Когда в 2003 г. я вернулся в Россию после тринадцатилетнего отсутствия, Володя первый сказал мне о том, что уже тревожно носилось в воздухе: при всем блеске новоотстроенной постсоветской Москвы, историческая жизнь России начинает течь по тем феодальным, царско-боярско-опричным руслам, которые были проложены еще до петровских реформ, в средневековой Московии. Володя оказался прав на много лет вперед.
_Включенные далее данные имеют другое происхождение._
Lemma seek_loop_error len_bs n : forall r xs err r',
  (length (inner r) < n)%nat -> seek_loop r xs len_bs = (inr err, r') ->
  err = EOF \/ err = ErrUnexpectedEOF.
Proof.
  induction n as [|n IH]; intros r xs err r' Hn Hloop; [lia|].
  rewrite seek_loop_turn in Hloop. unfold seek_turn in Hloop. revert Hloop.
  destruct (readCadu r) as [[vs|err1] r2] eqn:Hrd.
  - apply readCadu_shrinks in Hrd.
    destruct (Index (xs ++ vs) Word >=? 0).
    + apply (emit_loop_error len_bs (S (length (inner r2)))). lia.
    + apply IH. lia.
  - intros [= <- _]. eapply readCadu_error, Hrd.
Qed.

(** [Read] fails only where the source ends. *)
Lemma Read_error r len_bs err r' :
  Read r len_bs = (inr err, r') -> err = EOF \/ err = ErrUnexpectedEOF.
Proof.
  unfold Read.
  destruct (copyHRDL _ (rest r) len_bs) as [out1 r1].
  destruct (0 <? length out1)%nat; [discriminate|].
  apply (seek_loop_error len_bs (S (length (inner r1)))). lia.
Qed.

(** On its own reader [reassemble] raises neither [ErrSyncword], since the
    slices begin with the sync word, nor [ErrMultiple], since [Index] then
    finds the sync word at 0 whatever follows. *)
Lemma reassemble_loop_raises_no_sync_error turns :
  forall (by_ : byFunc) (rs : reader) xs status reports err,
  reassemble_loop turns by_ rs xs status reports = Failed err -> err = ErrUnexpectedEOF.
Proof.
  induction turns as [|turns IH]; intros by_ rs xs status reports err; [discriminate|].
  cbn [reassemble_loop]. unfold io_Read, reader_Reader.
  destruct (Read rs bufLen) as [[out|err1] rs'] eqn:Hread.
  - assert (firstn 4 out = Word /\ (4 <= length out)%nat) as [Hw Hlen].
    { revert Hread.
      apply (Read_emits bufLen (fun out => firstn 4 out = Word /\ (4 <= length out)%nat)).
      intros r0 xs0 out0 r1. now apply copyHRDL_emits. }
    destruct (length out =? 0)%nat; [discriminate|].
    rewrite buffer_head by assumption. change (length Word) with 4%nat.
    rewrite Hw, Equal_refl. cbn [negb].
    rewrite (Index_of_prefix out Word) by now apply HasPrefix_of_take.
    cbn [Z.geb Z.compare length Word Z.of_nat Pos.of_succ_nat Pos.succ Pos.compare
         Pos.compare_cont].
    destruct (account by_ out status reports) as [[status' reports']|]; [|discriminate].
    apply IH.
  - apply Read_error in Hread as [-> | ->]; [discriminate|]. now intros [= <-].
Qed.
(** The same shape with integer coordinates of the order of 10^12. *)
Definition farSliver : list (Point Z) :=
  [zpt 0 0; zpt 100003 1000000000007; zpt 200007 2000000000014;
   zpt (-500015) 1000000000007].

(** A thin quadrilateral whose coordinates are not integers. *)
Definition fractions : list (Point float) :=
  [fpt 0 0; fpt (-0.1) 0.1; fpt (-1.6) 1.6; fpt (-0.3) 0.30000000000000004].

End Ex.

(* ================================================================== *)
(** * The editor's data: pointsets, rectangles and the persisted form *)

(** [interface Rectangle]. *)
Module Rectangle.

Record t (N : Type) : Type := mk { x : N; y : N; width : N; height : N }.

End Rectangle.

(** [interface Pointset]: the points of a curve and, for every base control
    point, the offset the user has given it. *)
Module Pointset.

Record t (N : Type) : Type :=
  mk { points : list (Point N); controlPointDiffs : list (Point N) }.

End Pointset.

(** [interface PointsetSerialized], as [pointsetToSerializedForm] makes it:
    the object [{}] has neither property.  A [PointSerialized] is an array
    of numbers. *)
Module PointsetSerialized.

Record t (N : Type) : Type :=
  mk { points : option (list (list N)); controlPoints : option (list (list N)) }.

End PointsetSerialized.

(** The object that [convertToPersistedRepresentation] returns. *)
Module Persisted.

Record t (N : Type) : Type :=
  mk { pointsets : list (PointsetSerialized.t N); width : N; height : N }.

End Persisted.

(** [arr.map((a, i) => f(a, i))] with a callback that may throw. *)
Fixpoint mapFrom {A B : Type} (f : A -> nat -> outcome B) (i : nat) (arr : list A)
  : outcome (list B) :=
  match arr with
  | [] => Returns []
  | a :: rest =>
      b <- f a i ;;
      bs <- mapFrom f (S i) rest ;;
      Returns (b :: bs)
  end.

Definition mapM {A B : Type} (f : A -> nat -> outcome B) (arr : list A)
  : outcome (list B) :=
  mapFrom f 0 arr.

(** [arr.splice(start, deleteCount, ...items)] with integers: a negative
    [start] counts from the end, and [start] is brought into
    [0 .. arr.length]. *)
Definition splice {A : Type} (arr : list A) (start : Z) (deleteCount : nat)
           (items : list A) : list A :=
  let len := Z.of_nat (length arr) in
  let actualStart :=
    Z.to_nat (if (start <? 0)%Z then Z.max (len + start) 0 else Z.min start len) in
  firstn actualStart arr ++ items ++ skipn (actualStart + deleteCount) arr.

(** [arr[i]] with an integer [i]: [undefined] out of range. *)
Definition at_ {A : Type} (arr : list A) (i : Z) : option A :=
  if (i <? 0)%Z then None else nth_error arr (Z.to_nat i).

(** [arr.indexOf(element)], with the comparison [===] as [same]. *)
Fixpoint indexOf {A : Type} (same : A -> A -> bool) (arr : list A) (element : A) : Z :=
  match arr with
  | [] => (-1)%Z
  | a :: rest =>
      if same a element then 0%Z
      else
        let i := indexOf same rest element in
        if (i <? 0)%Z then (-1)%Z else (i + 1)%Z
  end.

(** [remove(arr, element)]: the array after the call. *)
Definition remove {A : Type} (same : A -> A -> bool) (arr : list A) (element : A)
  : list A :=
  let i := indexOf same arr element in
  splice arr i 1 [].

(** [Array.prototype.sort] on integers with a comparator that orders them
    consistently, as [sortBy] above. *)
Fixpoint insertZ (cmp : Z -> Z -> Z) (a : Z) (sorted : list Z) : list Z :=
  match sorted with
  | [] => [a]
  | b :: rest =>
      if (cmp a b <? 0)%Z then a :: b :: rest else b :: insertZ cmp a rest
  end.

Definition sortZ (cmp : Z -> Z -> Z) (l : list Z) : list Z :=
  fold_left (fun sorted a => insertZ cmp a sorted) l [].

Section Editor.

Context {N : Type} (ops : NumOps N).

Local Notation "a + b" := (add ops a b) : num_scope.
Local Notation "a - b" := (sub ops a b) : num_scope.
Local Notation "a * b" := (mul ops a b) : num_scope.
Local Notation "a / b" := (div ops a b) : num_scope.
Local Notation "- a" := (neg ops a) : num_scope.
Local Notation "a <? b" := (ltb ops a b) : num_scope.
Local Notation "a <=? b" := (leb ops a b) : num_scope.
Local Notation "a =? b" := (eqb ops a b) : num_scope.
Local Notation "# q" := (lit ops q%Q) (at level 1, format "# q") : num_scope.
Local Open Scope num_scope.

Local Notation "'Pt'" := (Point N).
Local Notation "'Seg'" := (Segment (Point N)).

(* ------------------------------------------------------------------ *)
(** ** Control points of a pointset *)

Definition applyDiffs (pts diffs : list Pt) : outcome (list Pt) :=
  mapM (fun p i =>
          d <- prop_of (nth_error diffs i) ;;
          Returns (mkPoint (x p + x d) (y p + y d)))
       pts.

Definition getBaseControlPoints (pointset : Pointset.t N) : outcome (list Pt) :=
  if Nat.leb (length (Pointset.points pointset)) 1 then Returns []
  else
    let points := Pointset.points pointset in
    tangents <- monotoneTangents ops points ;;
    getControlPointsFromTangents ops points tangents.

Definition getEffectiveControlPoints (pointset : Pointset.t N) : outcome (list Pt) :=
  base <- getBaseControlPoints pointset ;;
  applyDiffs base (Pointset.controlPointDiffs pointset).

(** [[cp1, cp2]]: [None] is [null], and also the [undefined] of an index
    past the end. *)
Definition getControlPointsForPoint (ps : Pointset.t N) (i : Z) (controlPoints : list Pt)
  : option Pt * option Pt :=
  let cp1 := if (i >? 0)%Z then at_ controlPoints (2 * i - 1) else None in
  let cp2 :=
    if (i <? Z.of_nat (length (Pointset.points ps)) - 1)%Z then at_ controlPoints (2 * i)
    else None in
  (cp1, cp2).

(** [ptMinus(pt1, pt2?)]. *)
Definition ptMinus (pt1 : Pt) (pt2 : option Pt) : Pt :=
  match pt2 with
  | None => mkPoint (- x pt1) (- y pt1)
  | Some pt2 => mkPoint (x pt1 - x pt2) (y pt1 - y pt2)
  end.

(** [cp || defVal] on an optional point. *)
Definition orElse (cp : option Pt) (defVal : Pt) : Pt :=
  match cp with
  | Some c => c
  | None => defVal
  end.

(* ------------------------------------------------------------------ *)
(** ** Adding and deleting points

    The routines change the arrays of the pointset in place; here they
    return the pointset after the call. *)

Definition addControlPointDiffsForPoint (ps : Pointset.t N) (i : Z) (cp1 cp2 : option Pt)
  : outcome (Pointset.t N) :=
  let defVal := mkPoint #0 #0 in
  let diffs := Pointset.controlPointDiffs ps in
  let len := Z.of_nat (length (Pointset.points ps)) in
  if (len <=? 1)%Z then Returns ps
  else
    let diffs := if (i >? 0)%Z then splice diffs (2 * i - 1) 0 [orElse cp1 defVal] else diffs in
    let diffs := if (i <? len - 1)%Z then splice diffs (2 * i) 0 [orElse cp2 defVal] else diffs in
    if (i =? 0)%Z then
      toAdd <- (if (len >? 2)%Z then
                  d <- prop_of (at_ diffs 1) ;; Returns (ptMinus d None)
                else Returns defVal) ;;
      Returns (Pointset.mk (Pointset.points ps) (splice diffs (2 * i + 1) 0 [toAdd]))
    else if (i =? len - 1)%Z then
      toAdd <- (if (len >? 2)%Z then
                  d <- prop_of (at_ diffs (Z.of_nat (length diffs) - 2)) ;;
                  Returns (ptMinus d None)
                else Returns defVal) ;;
      Returns (Pointset.mk (Pointset.points ps) (splice diffs (2 * i - 2) 0 [toAdd]))
    else Returns (Pointset.mk (Pointset.points ps) diffs).

(** Returns the new point beside the pointset. *)
Definition addNewAtIndex (pointset : Pointset.t N) (coords : Pt) (i : Z)
  : outcome (Pt * Pointset.t N) :=
  let newPt := pt (x coords) (y coords) in
  let pointset :=
    Pointset.mk (splice (Pointset.points pointset) i 0 [newPt])
                (Pointset.controlPointDiffs pointset) in
  pointset <- addControlPointDiffsForPoint pointset i None None ;;
  Returns (newPt, pointset).

Definition deleteAtIndex (pointset : Pointset.t N) (i : Z) : Pointset.t N :=
  let points := splice (Pointset.points pointset) i 1 [] in
  let diffs := Pointset.controlPointDiffs pointset in
  let diffs :=
    if (i <? Z.of_nat (length points) - 1)%Z then splice diffs (2 * i) 1 [] else diffs in
  let diffs := if (i >? 0)%Z then splice diffs (2 * i - 1) 1 [] else diffs in
  Pointset.mk points diffs.
(** [R] holds between every element of the list and every element after
    it. *)
Fixpoint pairwise {A : Type} (R : A -> A -> Prop) (l : list A) : Prop :=
  match l with
  | [] => True
  | a :: l' => Forall (R a) l' /\ pairwise R l'
  end.

(** The lines of a document in the order of their indexes: a line ends
    after it starts, and the next line starts no earlier than it ends. *)
Fixpoint in_document_order (l : list doc_fragment) : Prop :=
  match l with
  | [] => True
  | a :: l' =>
      df_start a < df_end a
      /\ match l' with
         | b :: _ => df_end a <= df_start b
         | [] => True
         end
      /\ in_document_order l'
  end.

(** The paragraphs of a document in the order of their indexes: a
    paragraph starts no earlier than the one before it ends. *)
Fixpoint paragraphs_in_order (l : list (text * nat)) : Prop :=
  match l with
  | [] => True
  | a :: l' =>
      match l' with
      | b :: _ => snd a + List.length (fst a) <= snd b
      | [] => True
      end
      /\ paragraphs_in_order l'
  end.

(** A paragraph element with a text run and both indexes. *)
Definition text_run_at (s : string) (a b : nat) : para_elem :=
  ParaElem (Some (TextRun (Some (str s)) None)) (Some a) b.

(** A document with two citations broken over two lines each, the second
    in a table. *)
Definition fragmented_document : list element :=
  [Paragraph [text_run_at "Smith, J. (2020). The theory of" 1 33];
   Paragraph [text_run_at "everything in the world, pp. 10-20." 33 69];
   Table [[[Paragraph [text_run_at "Jones, A. (2019). A study of the" 70 103];
            Paragraph [text_run_at "modern world and its" 103 124]]]]].

(** A document whose first paragraph holds three citations. *)
Definition concatenated_document : list element :=
  [Paragraph [text_run_at "Smith, J. (2020). The theory of everything. Jones, A. (2019). A study of the modern world. Brown, B. (2018). Another long title here." 1 140];
   Paragraph [text_run_at "Week 1: Introduction" 140 161]].

(** The ranges that a list of requests deletes, and the indexes at which
    it inserts, in the order of the requests. *)
Definition deleted_ranges (rs : list request) : list (Z * Z) :=
  flat_map (fun r => match r with
                     | DeleteContentRange s e => [(s, e)]
                     | _ => []
                     end) rs.

Definition inserted_at (rs : list request) : list Z :=
  flat_map (fun r => match r with
                     | InsertText i _ => [i]
                     | _ => []
                     end) rs.

(** What the classification guarantees of an item on each list of
    [stats]; [t] is the text that was classified. *)
Definition filed_too_short (it : item) : Prop :=
  List.length (i_full_text it) < 20.

Definition filed_header (it : item) : Prop :=
  20 <= List.length (i_full_text it) /\ is_header (i_full_text it) = true.

Definition filed_instruction (an : analyzer) (it : item) : Prop :=
  let t := i_full_text it in
  20 <= List.length t
  /\ is_header t = false
  /\ (is_instruction an t = true
      \/ fst (classify_text_type an t) = SemInstruction
         /\ (50 <= snd (classify_text_type an t))%Z
         /\ (fst (get_reading_score an t) < 3)%Z).

Definition filed_reading (an : analyzer) (it : item) : Prop :=
  let t := i_full_text it in
  20 <= List.length t
  /\ is_header t = false
  /\ is_instruction an t = false
  /\ ((3 <= fst (get_reading_score an t))%Z /\ i_semantic_boosted it = false
      \/ fst (classify_text_type an t) = SemReading
         /\ (60 <= snd (classify_text_type an t))%Z
         /\ i_semantic_boosted it = true).

Definition filed_uncertain (an : analyzer) (it : item) : Prop :=
  let t := i_full_text it in
  20 <= List.length t
  /\ is_header t = false
  /\ is_instruction an t = false
  /\ (fst (get_reading_score an t) < 3)%Z
  /\ i_classification it
     = Some (if (1 <=? fst (get_reading_score an t))%Z then MaybeReading else Unknown).

Definition filed_url (it : item) : Prop :=
  exists url, extract_url (i_full_text it) = Some url.

(** The lists of [stats] hold what their names say. *)
Definition sorted_out (an : analyzer) (st : stats) : Prop :=
  Forall filed_too_short (too_short st)
  /\ Forall filed_header (headers st)
  /\ Forall (filed_instruction an) (instructions st)
  /\ Forall (filed_reading an) (readings st)
  /\ Forall (filed_uncertain an) (uncertain st)
  /\ Forall filed_url (urls st)
  /\ Forall (fun it => i_was_split it = true /\ In it (readings st)) (split_readings st).

(** The same of the result of a call, if it has one. *)
Definition sorts_out (an : analyzer) (o : outcome) : Prop :=
  match o with
  | Done st => sorted_out an st
  | _ => True
  end.

(** The items of the five lists into which the classification sorts. *)
Definition all_items (st : stats) : list item :=
  headers st ++ readings st ++ instructions st ++ uncertain st ++ too_short st.

(** An item of [st] stands for the text between [start] and [end_]. *)
Definition covers (st : stats) (start end_ : nat) : Prop :=
  exists it, In it (all_items st) /\ i_start it = start /\ i_end it = end_.

(** From [st] to the result of a call, if it has one, no item is lost and
    one for the text between [start] and [end_] is there. *)
Definition files (start end_ : nat) (st : stats) (o : outcome) : Prop :=
  match o with
  | Done st' => (forall it, In it (all_items st) -> In it (all_items st')) /\ covers st' start end_
  | _ => True
  end.

(** The same without the new item. *)
Definition keeps (st : stats) (o : outcome) : Prop :=
  match o with
  | Done st' => forall it, In it (all_items st) -> In it (all_items st')
  | _ => True
  end.

(** The quote characters that [load_config] takes off a value. *)
Definition config_quotes : text := str "'" ++ [dq].

(** A text that starts with a character that is neither white space nor
    in [cs], and one that also ends with such a character. *)
Definition starts_bare (cs : text) (t : text) : bool :=
  match t with
  | c :: _ => negb (is_space c) && negb (mem c cs)
  | [] => false
  end.

Definition clean_ends (cs : text) (t : text) : bool :=
  starts_bare cs t && starts_bare cs (rev t).

(** The text does not go on with a character of the class [p]. *)
Definition stops (p : cls) (t : text) : Prop :=
  match t with
  | c :: _ => p c = false
  | [] => True
  end.

(** The text does not go on with a digit: it is empty, or starts with a
    character that is no digit, one of those up to U+00FF, which the
    table of digits covers. *)
Definition no_more_digits (t : text) : bool :=
  match t with
  | c :: _ => negb (is_digit c) && (c <=? 255)%N
  | [] => true
  end.

(** What the loop of [match_pdf_to_reading] keeps of its best match: it
    is one of the files seen, and the best score is its score and reaches
    the threshold. *)
Definition best_so_far (reading_norm : text) (seen : list pdf_file)
    (acc : PrimFloat.float * option pdf_file) : Prop :=
  match snd acc with
  | Some pdf =>
      In pdf seen
      /\ pdf_score reading_norm (keywords reading_norm) pdf = Some (fst acc)
      /\ PrimFloat.leb threshold (fst acc) = true
  | None => True
  end.

(** Two files of a folder. *)
Definition folder_files : list pdf_file :=
  [PdfFile (str "Jones - a study of the modern world.pdf") (str "link-1");
   PdfFile (str "Smith - The theory of everything.pdf") (str "link-2")].

(** The current unit of the merger as a list. *)
Definition pending (current : option unit_) : list unit_ :=
  match current with
  | Some cur => [cur]
  | None => []
  end.

(** Two citations, each complete, around a blank line. *)
Definition complete_lines : list fragment :=
  [Fragment (str "Smith, J. (2020). The theory of everything. Oxford.") 1 52;
   Fragment (str "   ") 52 56;
   Fragment (str "Jones, A. (2019). A study of the modern world. 12-40.") 56 110].

(** The characters of an identifier of the Drive: letters, digits, the
    underscore and the hyphen, the class of [drive_file_id]. *)
Definition id_char : cls := cor (cor (cor az AZ) (rng "0" "9")) (of_set "_-").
Своими романами Шаров открыл огромную историческую тему: Россия как новый Израиль, Москва как четвертый Иерусалим (после Рима и Константинополя). Этому народу, верующему в свою богоизбранность, по сути, безразлично, возводить храмы или крушить их, совершать подвиги или преступления, поскольку «священное», которым он одержим, находится по ту стороны добра и зла и делает неразличимыми облики Бога и дьявола. Шаров открыл эту тему – и, по сути, закрыл ее; его безвременный уход в каком-то большом смысле завершает целую эпоху. Российская история, все еще остававшаяся «священной» в советское время, в ХХI веке стремительно десакрализуется, не оставляя места для таких грандиозных теолого-эстетических конструкций.

Удивительно и обидно, что почти во всех газетных некрологах о Владимире Шарове повторяется одна и та же неизвестно кем брошенная фраза: «Писателя называли провокатором за сравнение большевизма с православием». Ничего провокационного в этом сравнении нет, так же, как и в уже достаточно традиционном представлении о марксизме как о вывернутой наизнанку религиозной доктрине спасения.

В своих романах и эссе Владимир Шаров работал с глубочайшими матрицами российской истории, сочетавшими ветхозаветное, новозаветное, сектантское, богоборческое, атеистическое, и все эти матрицы накладывались одна на другую, в чем мы убеждаемся сегодня яснее, чем когда-либо.

Шаров первым художественно освоил эту многоматричность отечественной истории. Она потому и движется по кругу, что один слой значений перекодируется в другой, один пласт времени просвечивает через другой. То, что тормозит прогресс, идет на пользу мифотворчеству. Эта само– повторяемость, глубинная цикличность российской истории становится у Шарова мощным орудием художественной герменевтики, искусства многослойной интерпретации. Его книгам предстоит долгая жизнь переосмысления у все новых поколений читателей.

* * *

Эссеистика – органическая часть творчества Шарова, поскольку и романы его глубоко эссеистичны. Размышления автора и героев встраиваются в исторический сюжет и по сути движут его. Ведь сама история, по Шарову, это коллективная фантазия народов, опыт воплощения их метафизических дерзаний, их надмирной миссии, в тайну которой стараются проникнуть герои – мыслители, мечтатели, учителя, вожди, пророки.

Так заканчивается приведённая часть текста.